Exercise. Locate the word "option" in the material, then show every line that holds it.

Data extract.

(* ===== verification/Plan.v ===== *)
(** * Execution plans

    [packages/studio-plan/src]: the plan document ([schema.ts], Module [Schema]), canonical plan
    and step hashes and the capability scope ([hash.ts], Module [Hash]), the plan state machine
    ([machine.ts], Module [Machine]) and the cross-chain arrival registry ([arrival.ts], Module
    [Arrival]).  [keccak256(toHex(text))] is viem's: the parameter [keccakText] of the sections
    that hash.  Where a statement needs its collision resistance it says instead that the
    conclusion holds or two distinct texts with one hash are exhibited. *)

From S2P Require Import Prelude Regex Json Network.
From stdpp Require Import pretty.
Local Open Scope Z_scope.

Module Schema.

Inductive PlanStepStatus :=
| PENDING | AUTHORIZED | SUBMITTED | CONFIRMED | WAITING_EXTERNAL | FAILED | TIMED_OUT | SKIPPED.
#[export] Instance PlanStepStatus_eq_dec : EqDecision PlanStepStatus.
Proof. solve_decision. Defined.

Inductive EffectKind := TOKEN_OUT | TOKEN_IN | MESSAGE_SENT | MESSAGE_DELIVERED | APPROVAL_SET.
#[export] Instance EffectKind_eq_dec : EqDecision EffectKind.
Proof. solve_decision. Defined.

Record ExpectedEffect := {
  effect_kind : EffectKind;
  effect_chainId : Z;
  effect_token : option string;
  effect_amount : option string;
  effect_party : option string
}.

Inductive PreconditionKind := STEP_CONFIRMED | ARRIVAL_PROVEN | BALANCE_AT_LEAST | TIME_AFTER.
#[export] Instance PreconditionKind_eq_dec : EqDecision PreconditionKind.
Proof. solve_decision. Defined.

Record Precondition := {
  pre_kind : PreconditionKind;
  pre_stepId : option string;
  pre_token : option string;
  pre_amount : option string;
  pre_unixSeconds : option Z
}.

Inductive Disposition := AUTONOMOUS | REQUIRES_HUMAN | DENY.
#[export] Instance Disposition_eq_dec : EqDecision Disposition.
Proof. solve_decision. Defined.

Record AuthorizationRequirement := {
  disposition : Disposition;
  valueUsdCents : option Z;
  capabilityScope : option string
}.

Record PlanStep := {
  stepId : string;
  chainId : Z;
  adapterId : string;
  adapterVersion : string;
  action : string;
  normalizedIntent : list (string * jsv);
  dependencies : list string;
  preconditions : list Precondition;
  expectedEffects : list ExpectedEffect;
  timeoutMs : Z;
  authorizationRequirement : AuthorizationRequirement;
  status : PlanStepStatus
}.

Inductive OnStepFailure := HOLD_AND_ESCALATE | RETRY_SAME_STEP | ABORT_REMAINING.
#[export] Instance OnStepFailure_eq_dec : EqDecision OnStepFailure.
Proof. solve_decision. Defined.

Record FailurePolicy := {
  onStepFailure : OnStepFailure;
  maxRetries : Z;
  protocolRefundAvailable : bool
}.

Inductive PlanState :=
| DRAFT | VALIDATED | AWAITING_AUTHORIZATION | READY | STEP_PENDING | STEP_SUBMITTED
| STEP_CONFIRMED_STATE | WAITING_EXTERNAL_STATE | STEP_FAILED | TIMED_OUT_STATE | PARTIAL
| COMPLETED | ABORTED.
#[export] Instance PlanState_eq_dec : EqDecision PlanState.
Proof. solve_decision. Defined.

Record Invariant_ := { inv_id : string; inv_statement : string }.
Record TimeoutPolicy := { totalMs : Z; perStepDefaultMs : Z }.

Record ExecutionPlan := {
  schemaVersion : string;
  planId : string;
  revision : Z;
  strategyId : string;
  organizationId : option string;
  sourceChainId : Z;
  steps : list PlanStep;
  invariants : list Invariant_;
  timeoutPolicy : TimeoutPolicy;
  failurePolicy : FailurePolicy;
  requiredStepIds : list string;
  state : PlanState
}.

(** [plan.steps.find((x) => x.stepId === id)]. *)
Definition findStep (plan : ExecutionPlan) (id : string) : option PlanStep :=
  List.find (fun s => streq (stepId s) id) (steps plan).

Lemma findStep_Some (plan : ExecutionPlan) (id : string) (s : PlanStep) :
  findStep plan id = Some s -> s ∈ steps plan /\ stepId s = id.
Proof. intros [H E]%find_true. by apply streq_true in E. Qed.

End Schema.

Module Hash.
Import Schema.

Definition effectKindText (k : EffectKind) : string :=
  match k with
  | TOKEN_OUT => "TOKEN_OUT" | TOKEN_IN => "TOKEN_IN" | MESSAGE_SENT => "MESSAGE_SENT"
  | MESSAGE_DELIVERED => "MESSAGE_DELIVERED" | APPROVAL_SET => "APPROVAL_SET"
  end.
Definition preconditionKindText (k : PreconditionKind) : string :=
  match k with
  | STEP_CONFIRMED => "STEP_CONFIRMED" | ARRIVAL_PROVEN => "ARRIVAL_PROVEN"
  | BALANCE_AT_LEAST => "BALANCE_AT_LEAST" | TIME_AFTER => "TIME_AFTER"
  end.
Definition dispositionText (d : Disposition) : string :=
  match d with AUTONOMOUS => "AUTONOMOUS" | REQUIRES_HUMAN => "REQUIRES_HUMAN" | DENY => "DENY" end.
Definition onStepFailureText (o : OnStepFailure) : string :=
  match o with
  | HOLD_AND_ESCALATE => "HOLD_AND_ESCALATE" | RETRY_SAME_STEP => "RETRY_SAME_STEP"
  | ABORT_REMAINING => "ABORT_REMAINING"
  end.

Definition effectValue (e : ExpectedEffect) : jsv :=
  VObj ([("kind", VStr (effectKindText (effect_kind e))); ("chainId", VNum (effect_chainId e))]
    ++ optProp "token" VStr (effect_token e) ++ optProp "amount" VStr (effect_amount e)
    ++ optProp "party" VStr (effect_party e)).

Definition preconditionValue (p : Precondition) : jsv :=
  VObj ([("kind", VStr (preconditionKindText (pre_kind p)))]
    ++ optProp "stepId" VStr (pre_stepId p) ++ optProp "token" VStr (pre_token p)
    ++ optProp "amount" VStr (pre_amount p) ++ optProp "unixSeconds" VNum (pre_unixSeconds p)).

Reply.
  effect_token : option string;
  effect_amount : option string;
  effect_party : option string
  pre_stepId : option string;
  pre_token : option string;
  pre_amount : option string;
  pre_unixSeconds : option Z
  valueUsdCents : option Z;
  capabilityScope : option string
  organizationId : option string;
Definition findStep (plan : ExecutionPlan) (id : string) : option PlanStep :=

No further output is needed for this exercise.